[Stored data]

****

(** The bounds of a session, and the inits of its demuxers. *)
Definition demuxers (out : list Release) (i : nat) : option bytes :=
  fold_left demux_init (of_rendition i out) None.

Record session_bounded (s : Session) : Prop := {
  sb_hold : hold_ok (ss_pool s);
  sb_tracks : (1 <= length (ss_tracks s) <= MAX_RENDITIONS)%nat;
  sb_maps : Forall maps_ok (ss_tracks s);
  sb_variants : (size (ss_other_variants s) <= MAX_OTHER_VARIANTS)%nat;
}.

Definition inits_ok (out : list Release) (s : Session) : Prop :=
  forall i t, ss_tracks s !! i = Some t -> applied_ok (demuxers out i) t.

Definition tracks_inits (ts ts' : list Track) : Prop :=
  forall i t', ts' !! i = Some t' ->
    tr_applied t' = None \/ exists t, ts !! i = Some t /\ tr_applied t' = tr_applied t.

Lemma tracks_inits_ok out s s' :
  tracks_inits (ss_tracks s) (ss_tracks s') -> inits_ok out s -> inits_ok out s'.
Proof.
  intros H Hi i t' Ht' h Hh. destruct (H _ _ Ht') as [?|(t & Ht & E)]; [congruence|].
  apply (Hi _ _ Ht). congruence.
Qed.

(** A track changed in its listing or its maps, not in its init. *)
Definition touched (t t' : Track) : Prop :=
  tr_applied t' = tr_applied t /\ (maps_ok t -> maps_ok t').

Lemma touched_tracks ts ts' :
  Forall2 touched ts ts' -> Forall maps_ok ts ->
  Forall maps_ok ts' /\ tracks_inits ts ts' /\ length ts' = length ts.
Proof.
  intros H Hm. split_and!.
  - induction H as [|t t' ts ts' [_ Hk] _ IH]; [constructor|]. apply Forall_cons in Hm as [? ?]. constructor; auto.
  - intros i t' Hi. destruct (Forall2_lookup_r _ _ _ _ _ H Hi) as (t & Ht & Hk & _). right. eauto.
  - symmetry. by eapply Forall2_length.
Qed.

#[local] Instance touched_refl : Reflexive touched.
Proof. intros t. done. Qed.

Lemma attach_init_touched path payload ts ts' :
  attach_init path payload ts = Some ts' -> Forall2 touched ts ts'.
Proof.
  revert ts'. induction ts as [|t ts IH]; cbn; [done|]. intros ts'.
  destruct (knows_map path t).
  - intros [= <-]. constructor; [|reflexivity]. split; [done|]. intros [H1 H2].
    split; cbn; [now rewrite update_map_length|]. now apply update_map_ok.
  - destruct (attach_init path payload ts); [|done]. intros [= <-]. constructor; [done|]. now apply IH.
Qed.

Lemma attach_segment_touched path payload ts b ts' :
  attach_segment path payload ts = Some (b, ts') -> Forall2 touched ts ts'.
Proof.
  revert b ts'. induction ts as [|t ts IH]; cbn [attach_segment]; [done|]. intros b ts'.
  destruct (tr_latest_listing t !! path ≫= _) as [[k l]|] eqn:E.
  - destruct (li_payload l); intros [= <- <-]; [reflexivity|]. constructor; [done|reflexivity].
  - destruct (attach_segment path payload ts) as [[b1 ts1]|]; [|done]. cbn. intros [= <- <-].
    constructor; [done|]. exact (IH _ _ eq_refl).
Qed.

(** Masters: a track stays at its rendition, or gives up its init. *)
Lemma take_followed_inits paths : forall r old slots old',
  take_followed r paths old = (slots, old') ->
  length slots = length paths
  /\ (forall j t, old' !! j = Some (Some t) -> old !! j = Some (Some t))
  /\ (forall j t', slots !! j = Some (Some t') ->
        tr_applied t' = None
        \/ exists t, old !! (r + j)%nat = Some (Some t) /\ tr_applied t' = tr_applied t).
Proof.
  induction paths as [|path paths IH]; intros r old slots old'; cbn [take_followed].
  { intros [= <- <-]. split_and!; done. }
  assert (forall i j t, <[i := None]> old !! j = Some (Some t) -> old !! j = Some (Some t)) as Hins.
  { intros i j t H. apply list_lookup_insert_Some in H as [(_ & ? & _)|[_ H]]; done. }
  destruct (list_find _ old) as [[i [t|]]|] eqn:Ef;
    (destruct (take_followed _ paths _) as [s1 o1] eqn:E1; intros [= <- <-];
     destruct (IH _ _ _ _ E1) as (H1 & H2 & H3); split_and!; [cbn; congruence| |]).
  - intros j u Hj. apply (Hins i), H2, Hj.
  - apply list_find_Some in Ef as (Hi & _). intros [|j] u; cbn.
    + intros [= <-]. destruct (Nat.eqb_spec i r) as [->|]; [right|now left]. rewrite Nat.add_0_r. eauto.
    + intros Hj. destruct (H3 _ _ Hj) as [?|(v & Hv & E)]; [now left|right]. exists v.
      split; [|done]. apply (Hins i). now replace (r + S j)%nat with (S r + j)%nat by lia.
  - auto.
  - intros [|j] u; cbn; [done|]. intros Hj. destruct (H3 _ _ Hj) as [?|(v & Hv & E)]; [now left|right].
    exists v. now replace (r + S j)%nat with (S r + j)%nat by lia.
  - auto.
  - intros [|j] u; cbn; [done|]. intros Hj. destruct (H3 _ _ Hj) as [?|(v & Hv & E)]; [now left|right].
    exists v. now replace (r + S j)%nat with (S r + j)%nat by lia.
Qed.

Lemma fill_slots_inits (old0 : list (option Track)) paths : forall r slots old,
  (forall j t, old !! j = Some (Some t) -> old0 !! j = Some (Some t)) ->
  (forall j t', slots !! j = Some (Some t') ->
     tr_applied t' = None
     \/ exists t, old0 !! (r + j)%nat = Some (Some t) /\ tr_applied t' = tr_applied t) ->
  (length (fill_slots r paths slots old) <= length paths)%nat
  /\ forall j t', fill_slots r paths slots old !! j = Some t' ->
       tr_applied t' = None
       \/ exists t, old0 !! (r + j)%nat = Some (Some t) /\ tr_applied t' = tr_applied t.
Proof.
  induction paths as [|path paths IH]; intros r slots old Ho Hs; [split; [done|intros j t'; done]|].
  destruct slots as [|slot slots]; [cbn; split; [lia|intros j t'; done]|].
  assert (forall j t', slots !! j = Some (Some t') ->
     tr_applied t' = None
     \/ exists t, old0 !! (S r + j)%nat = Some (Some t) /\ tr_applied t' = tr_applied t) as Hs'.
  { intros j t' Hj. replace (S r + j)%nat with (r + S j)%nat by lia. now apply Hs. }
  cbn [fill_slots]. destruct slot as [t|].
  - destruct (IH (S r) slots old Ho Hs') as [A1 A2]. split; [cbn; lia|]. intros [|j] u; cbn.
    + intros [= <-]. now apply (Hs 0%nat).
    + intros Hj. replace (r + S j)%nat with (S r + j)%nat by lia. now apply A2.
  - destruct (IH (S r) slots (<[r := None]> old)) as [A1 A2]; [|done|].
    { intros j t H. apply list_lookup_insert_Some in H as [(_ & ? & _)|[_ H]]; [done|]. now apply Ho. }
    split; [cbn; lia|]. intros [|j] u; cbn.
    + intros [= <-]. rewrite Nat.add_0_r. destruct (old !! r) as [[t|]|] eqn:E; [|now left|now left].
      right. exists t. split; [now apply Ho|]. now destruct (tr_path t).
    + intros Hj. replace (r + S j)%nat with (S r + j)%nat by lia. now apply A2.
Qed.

****

- Task to complete -
Once the records end, copy them all again exactly.

- Expected output -
(** The bounds of a session, and the inits of its demuxers. *)
Definition demuxers (out : list Release) (i : nat) : option bytes :=
  fold_left demux_init (of_rendition i out) None.

Record session_bounded (s : Session) : Prop := {
  sb_hold : hold_ok (ss_pool s);
  sb_tracks : (1 <= length (ss_tracks s) <= MAX_RENDITIONS)%nat;
  sb_maps : Forall maps_ok (ss_tracks s);
  sb_variants : (size (ss_other_variants s) <= MAX_OTHER_VARIANTS)%nat;
}.

Definition inits_ok (out : list Release) (s : Session) : Prop :=
  forall i t, ss_tracks s !! i = Some t -> applied_ok (demuxers out i) t.

Definition tracks_inits (ts ts' : list Track) : Prop :=
  forall i t', ts' !! i = Some t' ->
    tr_applied t' = None \/ exists t, ts !! i = Some t /\ tr_applied t' = tr_applied t.

Lemma tracks_inits_ok out s s' :
  tracks_inits (ss_tracks s) (ss_tracks s') -> inits_ok out s -> inits_ok out s'.
Proof.
  intros H Hi i t' Ht' h Hh. destruct (H _ _ Ht') as [?|(t & Ht & E)]; [congruence|].
  apply (Hi _ _ Ht). congruence.
Qed.

(** A track changed in its listing or its maps, not in its init. *)
Definition touched (t t' : Track) : Prop :=
  tr_applied t' = tr_applied t /\ (maps_ok t -> maps_ok t').

Lemma touched_tracks ts ts' :
  Forall2 touched ts ts' -> Forall maps_ok ts ->
  Forall maps_ok ts' /\ tracks_inits ts ts' /\ length ts' = length ts.
Proof.
  intros H Hm. split_and!.
  - induction H as [|t t' ts ts' [_ Hk] _ IH]; [constructor|]. apply Forall_cons in Hm as [? ?]. constructor; auto.
  - intros i t' Hi. destruct (Forall2_lookup_r _ _ _ _ _ H Hi) as (t & Ht & Hk & _). right. eauto.
  - symmetry. by eapply Forall2_length.
Qed.

#[local] Instance touched_refl : Reflexive touched.
Proof. intros t. done. Qed.

Lemma attach_init_touched path payload ts ts' :
  attach_init path payload ts = Some ts' -> Forall2 touched ts ts'.
Proof.
  revert ts'. induction ts as [|t ts IH]; cbn; [done|]. intros ts'.
  destruct (knows_map path t).
  - intros [= <-]. constructor; [|reflexivity]. split; [done|]. intros [H1 H2].
    split; cbn; [now rewrite update_map_length|]. now apply update_map_ok.
  - destruct (attach_init path payload ts); [|done]. intros [= <-]. constructor; [done|]. now apply IH.
Qed.

Lemma attach_segment_touched path payload ts b ts' :
  attach_segment path payload ts = Some (b, ts') -> Forall2 touched ts ts'.
Proof.
  revert b ts'. induction ts as [|t ts IH]; cbn [attach_segment]; [done|]. intros b ts'.
  destruct (tr_latest_listing t !! path ≫= _) as [[k l]|] eqn:E.
  - destruct (li_payload l); intros [= <- <-]; [reflexivity|]. constructor; [done|reflexivity].
  - destruct (attach_segment path payload ts) as [[b1 ts1]|]; [|done]. cbn. intros [= <- <-].
    constructor; [done|]. exact (IH _ _ eq_refl).
Qed.

(** Masters: a track stays at its rendition, or gives up its init. *)
Lemma take_followed_inits paths : forall r old slots old',
  take_followed r paths old = (slots, old') ->
  length slots = length paths
  /\ (forall j t, old' !! j = Some (Some t) -> old !! j = Some (Some t))
  /\ (forall j t', slots !! j = Some (Some t') ->
        tr_applied t' = None
        \/ exists t, old !! (r + j)%nat = Some (Some t) /\ tr_applied t' = tr_applied t).
Proof.
  induction paths as [|path paths IH]; intros r old slots old'; cbn [take_followed].
  { intros [= <- <-]. split_and!; done. }
  assert (forall i j t, <[i := None]> old !! j = Some (Some t) -> old !! j = Some (Some t)) as Hins.
  { intros i j t H. apply list_lookup_insert_Some in H as [(_ & ? & _)|[_ H]]; done. }
  destruct (list_find _ old) as [[i [t|]]|] eqn:Ef;
    (destruct (take_followed _ paths _) as [s1 o1] eqn:E1; intros [= <- <-];
     destruct (IH _ _ _ _ E1) as (H1 & H2 & H3); split_and!; [cbn; congruence| |]).
  - intros j u Hj. apply (Hins i), H2, Hj.
  - apply list_find_Some in Ef as (Hi & _). intros [|j] u; cbn.
    + intros [= <-]. destruct (Nat.eqb_spec i r) as [->|]; [right|now left]. rewrite Nat.add_0_r. eauto.
    + intros Hj. destruct (H3 _ _ Hj) as [?|(v & Hv & E)]; [now left|right]. exists v.
      split; [|done]. apply (Hins i). now replace (r + S j)%nat with (S r + j)%nat by lia.
  - auto.
  - intros [|j] u; cbn; [done|]. intros Hj. destruct (H3 _ _ Hj) as [?|(v & Hv & E)]; [now left|right].
    exists v. now replace (r + S j)%nat with (S r + j)%nat by lia.
  - auto.
  - intros [|j] u; cbn; [done|]. intros Hj. destruct (H3 _ _ Hj) as [?|(v & Hv & E)]; [now left|right].
    exists v. now replace (r + S j)%nat with (S r + j)%nat by lia.
Qed.

Lemma fill_slots_inits (old0 : list (option Track)) paths : forall r slots old,
  (forall j t, old !! j = Some (Some t) -> old0 !! j = Some (Some t)) ->
  (forall j t', slots !! j = Some (Some t') ->
     tr_applied t' = None
     \/ exists t, old0 !! (r + j)%nat = Some (Some t) /\ tr_applied t' = tr_applied t) ->
  (length (fill_slots r paths slots old) <= length paths)%nat
  /\ forall j t', fill_slots r paths slots old !! j = Some t' ->
       tr_applied t' = None
       \/ exists t, old0 !! (r + j)%nat = Some (Some t) /\ tr_applied t' = tr_applied t.
Proof.
  induction paths as [|path paths IH]; intros r slots old Ho Hs; [split; [done|intros j t'; done]|].
  destruct slots as [|slot slots]; [cbn; split; [lia|intros j t'; done]|].
  assert (forall j t', slots !! j = Some (Some t') ->
     tr_applied t' = None
     \/ exists t, old0 !! (S r + j)%nat = Some (Some t) /\ tr_applied t' = tr_applied t) as Hs'.
  { intros j t' Hj. replace (S r + j)%nat with (r + S j)%nat by lia. now apply Hs. }
  cbn [fill_slots]. destruct slot as [t|].
  - destruct (IH (S r) slots old Ho Hs') as [A1 A2]. split; [cbn; lia|]. intros [|j] u; cbn.
    + intros [= <-]. now apply (Hs 0%nat).
    + intros Hj. replace (r + S j)%nat with (S r + j)%nat by lia. now apply A2.
  - destruct (IH (S r) slots (<[r := None]> old)) as [A1 A2]; [|done|].
    { intros j t H. apply list_lookup_insert_Some in H as [(_ & ? & _)|[_ H]]; [done|]. now apply Ho. }
    split; [cbn; lia|]. intros [|j] u; cbn.
    + intros [= <-]. rewrite Nat.add_0_r. destruct (old !! r) as [[t|]|] eqn:E; [|now left|now left].
      right. exists t. split; [now apply Ho|]. now destruct (tr_path t).
    + intros Hj. replace (r + S j)%nat with (S r + j)%nat by lia. now apply A2.
Qed.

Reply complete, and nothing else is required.